= Temperature paradox =

Logical paradox

The Temperature paradox or Partee's paradox is a classic puzzle in formal semantics and philosophical logic. Formulated by Barbara Partee in the 1970s, it consists of the following argument, which speakers of English judge as wildly invalid.

1. The temperature is ninety.
2. The temperature is rising.
3. Therefore, ninety is rising. (invalid conclusion)

Despite its obvious invalidity, this argument would be valid in most formalizations based on traditional extensional systems of logic. For instance, the following formalization in first order predicate logic would be valid via Leibniz's law:

1. t=90
2. R(t)
3. R(90) (valid conclusion in this formalization)

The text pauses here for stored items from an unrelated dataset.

(** X2. When the platform rejects the foreground watch, [startTracking]
    returns [false] and the coordinator stays idle with no watch opened and
    no background task registered; the callback passed to the failed call
    has nevertheless replaced the stored one. *)
Theorem startTracking_failed_start :
  forall (w : World) (cb : option Callback),
    isTracking (service w) = false ->
    next_call_succeeds w = false ->
    let w' := exec (startTracking cb) w in
    result (startTracking cb) w = Normal false /\
    service w' = set_onLocationUpdate cb (service w) /\
    watches (platform w') = watches (platform w) /\
    locationTasks (platform w') = locationTasks (platform w).
Proof.
  intros w cb Hoff Hnext. cbv zeta. unfold next_call_succeeds in Hnext.
  destruct (faults (platform w)) as [|[e|] rest] eqn:Hf; try discriminate.
  unfold result, exec, startTracking.
  rewrite bind_this, Hoff. unfold try_catch.
  rewrite !bind_assign. unfold Location.watchPositionAsync, bind.
  rewrite !(platform_call_rejects _ _ e rest) by exact Hf.
  cbn. repeat split.
Qed.

(** The platform rejects the watch; a callback is stored from before. *)
Lemma startTracking_failed_start_witness :
  let w := with_faults [Some (PlatformError "E_LOCATION_SETTINGS")]
             (set_service (set_onLocationUpdate (Some 7%nat) newLocationService)
                idle_world) in
  result (startTracking (Some 8%nat)) w = Normal false /\
  onLocationUpdate (service (exec (startTracking (Some 8%nat)) w))
    = Some 8%nat /\
  isTracking (service (exec (startTracking (Some 8%nat)) w)) = false /\
  watches (platform (exec (startTracking (Some 8%nat)) w)) = [].
Proof.
  cbv zeta.
  destruct (startTracking_failed_start
              (with_faults [Some (PlatformError "E_LOCATION_SETTINGS")]
                 (set_service
                    (set_onLocationUpdate (Some 7%nat) newLocationService)
                    idle_world))
              (Some 8%nat) eq_refl eq_refl) as [H1 [H2 [H3 _]]].
  split; [exact H1|]. rewrite H2, H3. repeat split.
Defined.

To correctly predict the invalidity of the argument without abandoning Leibniz's Law, a formalization must capture the fact that the first premise makes a claim about the temperature at a particular point in time, while the second makes an assertion about how it changes over time. One way of doing so, proposed by Richard Montague, is to adopt an intensional logic for natural language, thus allowing "the temperature" to denote its extension in the first premise and its intension in the second.

1. extension(t)=90
2. R(intension(t))
3. R(90) (invalid conclusion)

Thus, Montague took the paradox as evidence that nominals denote individual concepts, defined as functions from a world-time pair to an individual. Later analyses build on this general idea, but differ in the specifics of the formalization.